O Ministério Público (MP) da Comarca de Aveiro reduziu em cerca de 55% os inquéritos pendentes anteriores a 2022, mantendo-se contudo a tendência de aumento das pendências gerais em 2025, devido sobretudo à falta de meios humanos.
O Relatório Anual da Atividade do MP na Comarca de Aveiro de 2025, consultado hoje pela agência Lusa, refere que os inquéritos anteriores a 31 de dezembro de 2022 passaram de 1973, em 2024, para 876, em 2025, o que representa uma diminuição de 55,60%.
Apesar disso, verificou-se um agravamento da pendência, já verificado em 2024, uma vez que o número de inquéritos entrados (26.035) voltou a superar os processos findos (24.788), o que indica uma taxa de resolução de 95,21%.
Esta situação fez aumentar o número de processos pendentes de 17.400, em 2024, para 18.647, em 2025.
Do total de inquéritos que transitaram de 2025 e se encontram pendentes para 2026, 9.097 estão pendentes há mais de oito meses, o que representa um ligeiro agravamento na demora da tramitação processual até à prolação do despacho final.
As secções de Anadia, Arouca, 3.ª secção de Aveiro, Castelo de Paiva, Ílhavo, Mealhada, Ovar e 1.ª e 2.ª secções de Santa Maria da Feira foram as únicas onde se verificou uma redução destes inquéritos.
A duração média dos inquéritos no ano de 2025 situou-se nos 8,71 meses, aumentando ligeiramente relativamente ao ano de 2024 (8,53 meses).
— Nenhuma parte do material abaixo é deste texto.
Inductive pstep (σ : pspec) : event -> Z -> pspec -> Prop :=
  | pstep_load va :
      pstep σ (Load va) (memory σ (current σ) va)
        (mk_pspec (memory σ) (kernel σ) (kernel_pages σ) (spaces σ) (emptied σ ∖ {[current σ]}) (current σ))
  | pstep_store va b :
      pstep σ (Store va b) 0
        (mk_pspec (fun d a => if decide (d = current σ /\ a = va) then u8 b else memory σ d a)
           (kernel σ) (kernel_pages σ) (spaces σ) (emptied σ ∖ {[current σ]}) (current σ))
  | pstep_fork e : e ∉ spaces σ ->
      pstep σ Fork (PAGE_SIZE * e)
        (mk_pspec (fun d a => if decide (d = e) then memory σ (current σ) a else memory σ d a)
           (kernel σ) (kernel_pages σ) ({[e]} ∪ spaces σ) (emptied σ ∖ {[e]}) (current σ))
  | pstep_switch d :
      pstep σ (Switch d) 0
        (mk_pspec (memory σ) (kernel σ) (kernel_pages σ) (spaces σ) (emptied σ) d)
  | pstep_release :
      pstep σ Release 0
        (mk_pspec (fun d a => if decide (d = current σ) then 0 else memory σ d a)
           (kernel σ) (kernel_pages σ) (spaces σ) ({[current σ]} ∪ emptied σ) (current σ))
  | pstep_destroy d :
      pstep σ (Destroy d) 0
        (mk_pspec (memory σ) (kernel σ) (kernel_pages σ) (spaces σ ∖ {[d]}) (emptied σ) (current σ)).

(** ** The kernel's side *)
Definition exec (stacks : list Z) (s : vm) (ev : event) : res (Z * vm) :=
  match ev with
  | Load va => user_load 2 stacks s va
  | Store va b => let! s := user_store 2 stacks s va b in Ok (0, s)
  | Fork => clone_crt_page_dir s
  | Switch d => Ok (0, switch_page_dir s (PAGE_SIZE * d))
  | Release => let! s := release_user_space_pages s in Ok (0, s)
  | Destroy d => let! s := destroy_page_dir s (PAGE_SIZE * d) in Ok (0, s)
  end.

Definition free_frames (s : vm) : nat :=
  length (filter (fun f => phy_frames_array s !! Z.to_nat f = Some 0) (seqZ 0 8192)).

(** The relation of the machine's state and the abstract state. *)
Record sim (s : vm) (σ : pspec) (A : space) (T : gmap Z Z) : Prop := {
  sm_rel : vmrel s A T ∅ (gone A (root s));
  sm_ready : ready s T;
  sm_ok : space_ok A;
  sm_current : root s = current σ;
  sm_spaces : roots A = spaces σ;
  sm_memory d va : d ∈ spaces σ -> user_addr va -> view A (pm s) d va = memory σ d va;
  sm_emptied d : d ∈ emptied σ -> forall i, tbl A !! (d, i) = None;
  sm_kpages : dom (kpages A) = kernel_pages σ;
  sm_kernel v f o : kpages A !! v = Some f -> 0 <= o < 4096 -> pm s (4096 * f + o) = kernel σ v o
}.
Definition refines (s : vm) (σ : pspec) : Prop := exists A T, sim s σ A T.

(** ** Lemmas *)
Lemma few_count s A N n : acct A N (phy_frames_array s) -> few n A N -> (free_frames s <= n)%nat.
Proof.
  intros Ac (L & HL & H). unfold free_frames. etrans; [|exact HL].
  apply submseteq_length, NoDup_submseteq; [apply NoDup_filter, NoDup_seqZ|].
  intros f [Hz Hf]%list_elem_of_filter. apply elem_of_seqZ in Hf. apply H. split; [lia|].
  rewrite (a_ref _ _ _ Ac f) in Hz by lia. by injection Hz.
Qed.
O caso mais grave verifica-se no Departamento de Investigação e Ação Penal de Anadia, onde este valor é de 379 dias.
A percentagem de acusações diminuiu ligeiramente face ao ano transato, passando de 13,06%, em 2024, para 12,16%, em 2025.
Em matéria de fenómenos criminais, verifica-se em 2025 uma diminuição da criminalidade relacionada com acidentes de trabalho não mortais (de 174 para 24), da cibercriminalidade (de 1869 para 1.180), e crimes estradais (de 737 para 383).
Por outro lado, houve um significativo aumento de entradas de crimes fiscais (de 319 para 520) e da criminalidade organizada ou grupal (de 157 para 313) e a violência conjugal ou equiparada (de 2.194 para 2.369), sendo cada vez mais os inquéritos por crimes desta natureza de que são vítimas homens.
Foram realizados e findos 4.725 julgamentos (alguns dos quais se estenderam por inúmeras audiências), dos quais 3.353 terminaram em condenações (totais ou parciais), o que representa 87% dos processos findos, tendo-se registado 437 absolvições. Os findos por motivos diversos cifram-se nas 935 decisões, sendo que a grande fatia se refere a desistências da queixa legalmente admissíveis.
O coordenador do MP de Aveiro, Adão Carvalho, dá ainda conta das dificuldades agravadas que a Comarca teve com a falta efetiva de magistrados e funcionários, sobretudo por força de ausências prolongadas por doença, gravidez de risco, licenças de parentalidade e outros motivos, defendendo a colocação de, pelo menos, mais cinco Procuradores da República, para além do quadro existente.
“Sem esse reforço, claramente imprescindível e inadiável, numa comarca com a dimensão da de Aveiro e com as pendências existentes, será impossível, mesmo com o já hercúleo esforço todos os anos exigido aos magistrados, ir muito além de uma estabilização de pendências, sem qualquer recuperação possível e com claro prejuízo para os cidadãos”, refere a mesma nota.
Em termos de equipamentos, verificam-se insuficiências ao nível dos sistemas de gravação áudio e vídeo das declarações de testemunhas em sede de inquérito–criminal e noutro tipo de processos do MP e digitalizadores de alto rendimento para tornar exequível o processo de desmaterialização processual.
O coordenador alerta ainda para a deterioração e antiguidade de muitos edifícios dos tribunais, alguns com problemas estruturais graves, destacando o caso do Tribunal do Trabalho de Oliveira de Azeméis, com infiltrações de humidade pelas paredes e fendas nas paredes, que apresentam fungos e elevada humidade, uma situação reportada em 2021 e que só agora está a ser objeto de intervenção.
O edifício do Tribunal de Arouca apresenta deficiências e infiltrações graves ao nível da cobertura, que se agravaram em 2025, e no Palácio da Justiça de Aveiro mantêm-se algumas fissuras ao nível da cobertura e fachada principal, aguardando-se intervenção corretiva.
Abrangendo os 19 concelhos do distrito, a Comarca de Aveiro é a quinta maior do país e a terceira do Distrito Judicial do Porto em volume total de serviço, tendo contado em 2025 com quase nove dezenas de magistrados do MP apoiados por 118 oficiais de justiça.